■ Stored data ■
|---|
Lemma nameserver_four line s : s ∈ nameserver_line line -> exists v, 0 <= v < 2 ^ 32 /\ s = String4 v.
Proof using Type.
  unfold nameserver_line. destruct (Fields line) as [|f [|ns rest] ]; [by intros ?%elem_of_nil..|].
  destruct (negb _); [by intros ?%elem_of_nil|]. unfold ParseIP. destruct (ParseAddr ns) as [a|] eqn:E; [|by intros ?%elem_of_nil].
  destruct a as [v|v zone].
  - cbn [Unmap Is4 Addr_String]. intros ->%list_elem_of_singleton. exists v. split; [by eapply ParseAddr_v4|done].
  - destruct zone; [|by intros ?%elem_of_nil]. cbn [Unmap]. destruct (v / 2 ^ 32 =? 0xffff); cbn [Is4]; [|by intros ?%elem_of_nil].
    cbn [Addr_String]. intros ->%list_elem_of_singleton. exists (v mod 2 ^ 32). split; [apply Z.mod_pos_bound; lia|done].
Qed.

Lemma unusable_four v : 0 <= v < 2 ^ 32 -> unusable local link (String4 v) = false <-> off_host v.
Proof using Type.
  intros Hv. unfold unusable, ParseIP. rewrite parse_String4 by done. unfold IsLoopback, inLink, off_host. cbn [Unmap].
  rewrite !orb_false_iff, Z.eqb_neq. tauto.
Qed.

(** The nameservers the host lists, through systemd-resolved's stub. *)
Definition listed (w : W) (s : string) : Prop :=
  exists b, readFile w resolvConf = Ok b /\
    (s ∈ parseNameservers b \/
     (parseNameservers b = [resolvedStubServer] /\
      exists up, readFile w resolvedUpstream = Ok up /\ s ∈ parseNameservers up)).

Lemma upstreamResolvers_spec w l :
  upstreamResolvers local link w = inl l ->
  l <> [] /\ forall s, s ∈ l -> listed w s /\ exists v, 0 <= v < 2 ^ 32 /\ s = String4 v /\ off_host v.
Proof using Type.
  unfold upstreamResolvers. destruct (readFile w resolvConf) as [b|] eqn:Eb; [|done]. cbv zeta.
  set (servers := if bool_decide _ then _ else _). unfold selectResolvers.
  destruct (List.filter _ servers) as [|u use] eqn:Ef; [done|]. intros [= <-]. split; [done|]. intros s Hs.
  assert (Hin : s ∈ List.filter (fun s => negb (unusable local link s)) servers) by by rewrite Ef.
  apply list_elem_of_In, filter_In in Hin as [Hin%list_elem_of_In Hu%negb_true_iff].
  assert (Hl : listed w s).
  { exists b. split; [done|]. subst servers. case_bool_decide as Hstub; [|by left].
    destruct (readFile w resolvedUpstream) as [up|] eqn:Eu; [|by left]. right. split; [done|]. by exists up. }
  split; [done|].
  assert (Hfour : exists v, 0 <= v < 2 ^ 32 /\ s = String4 v).
  { destruct Hl as (b' & _ & [H|(_ & up & _ & H)]);
      unfold parseNameservers in H; apply list_elem_of_In, in_flat_map in H as (line & _ & H%list_elem_of_In); by eapply nameserver_four. }
  destruct Hfour as (v & Hv & ->). exists v. split_and!; [lia|lia|done|]. by apply unusable_four.
Qed.

(** A preflight that passes has found a host a build can run on: KVM opens,
    Firecracker is at least the pinned release, every slot it offers is one of
    the user's, with all slots below it made, and there is one, and every
    resolver it gives the relay is an IPv4 nameserver the host lists that is
    neither a loopback address, nor the host's own, nor inside the build link. *)
Theorem preflight_sound hostCheck find w w' pf :
  preflight local link hostCheck find w = (w', inl pf) ->
  exists_ w "/dev/kvm" = true /\ openRW w "/dev/kvm" = None /\
  (exists out a b c, (output w ["firecracker"; "--version"]).2 = Ok out /\ parseVersion out = Some (a, b, c) /\
     (1 < a \/ (a = 1 /\ (17 < b \/ (b = 17 /\ 0 <= c))))) /\
  pSlots pf <> [] /\
  (forall s, s ∈ pSlots pf <->
     0 <= s < MaxSlots /\ slot_owned w' (slotUID w') s = true /\
     forall j, 0 <= j <= s -> exists_ w' ("/sys/class/net/" ++ UpstreamTap j) = true) /\
  pResolvers pf <> [] /\
  (forall r, r ∈ pResolvers pf -> listed w' r /\ exists v, 0 <= v < 2 ^ 32 /\ r = String4 v /\ off_host v).
Proof using Type.
  unfold preflight. destruct hostCheck; [done|]. destruct (checkKVM w) eqn:Ek; [done|].
  unfold checkKVM in Ek. destruct (exists_ w "/dev/kvm"); [|done]. destruct (openRW w "/dev/kvm"); [done|]. cbn [negb] in Ek. clear Ek.
  unfold checkFirecracker. destruct (lookPath w "firecracker"); [done|].
  destruct (output w ["firecracker"; "--version"]) as [w1 [out|e] ]; [|done].
  destruct (parseVersion out) as [[[a b] c]|] eqn:Ev; [|done]. destruct (versionAtLeast _ minVersion) eqn:Evl; [|done].
  cbn [negb try]. unfold findAssets. destruct find as [fs|]; [|done]. cbn [try]. unfold checkSlots.
  destruct (ownedSlots w1 (slotUID w1)) as [|s0 slots] eqn:Es; [done|]. cbn [try].
  destruct (upstreamResolvers local link w1) as [dns|] eqn:Er; [|done]. cbn [try]. intros [= <- <-]. cbn [pSlots pResolvers].
  apply versionAtLeast_lex in Evl. destruct (upstreamResolvers_spec w1 dns Er) as [Hne Hall].
  split_and!; [done|done|by exists out, a, b, c|done| |done|done]. intros s. rewrite <- Es. apply ownedSlots_exact.
Qed.
End Spec.
End Preflight.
|---|
■ TASK TO COMPLETE ■
Beginning with the line that has "neither a loopback" and ending with the line that has "destruct (parseVersion out)", set down the lines above exactly and include no others.

■ RESULT OF THE EXERCISE ■
    neither a loopback address, nor the host's own, nor inside the build link. *)
Theorem preflight_sound hostCheck find w w' pf :
  preflight local link hostCheck find w = (w', inl pf) ->
  exists_ w "/dev/kvm" = true /\ openRW w "/dev/kvm" = None /\
  (exists out a b c, (output w ["firecracker"; "--version"]).2 = Ok out /\ parseVersion out = Some (a, b, c) /\
     (1 < a \/ (a = 1 /\ (17 < b \/ (b = 17 /\ 0 <= c))))) /\
  pSlots pf <> [] /\
  (forall s, s ∈ pSlots pf <->
     0 <= s < MaxSlots /\ slot_owned w' (slotUID w') s = true /\
     forall j, 0 <= j <= s -> exists_ w' ("/sys/class/net/" ++ UpstreamTap j) = true) /\
  pResolvers pf <> [] /\
  (forall r, r ∈ pResolvers pf -> listed w' r /\ exists v, 0 <= v < 2 ^ 32 /\ r = String4 v /\ off_host v).
Proof using Type.
  unfold preflight. destruct hostCheck; [done|]. destruct (checkKVM w) eqn:Ek; [done|].
  unfold checkKVM in Ek. destruct (exists_ w "/dev/kvm"); [|done]. destruct (openRW w "/dev/kvm"); [done|]. cbn [negb] in Ek. clear Ek.
  unfold checkFirecracker. destruct (lookPath w "firecracker"); [done|].
  destruct (output w ["firecracker"; "--version"]) as [w1 [out|e] ]; [|done].
  destruct (parseVersion out) as [[[a b] c]|] eqn:Ev; [|done]. destruct (versionAtLeast _ minVersion) eqn:Evl; [|done].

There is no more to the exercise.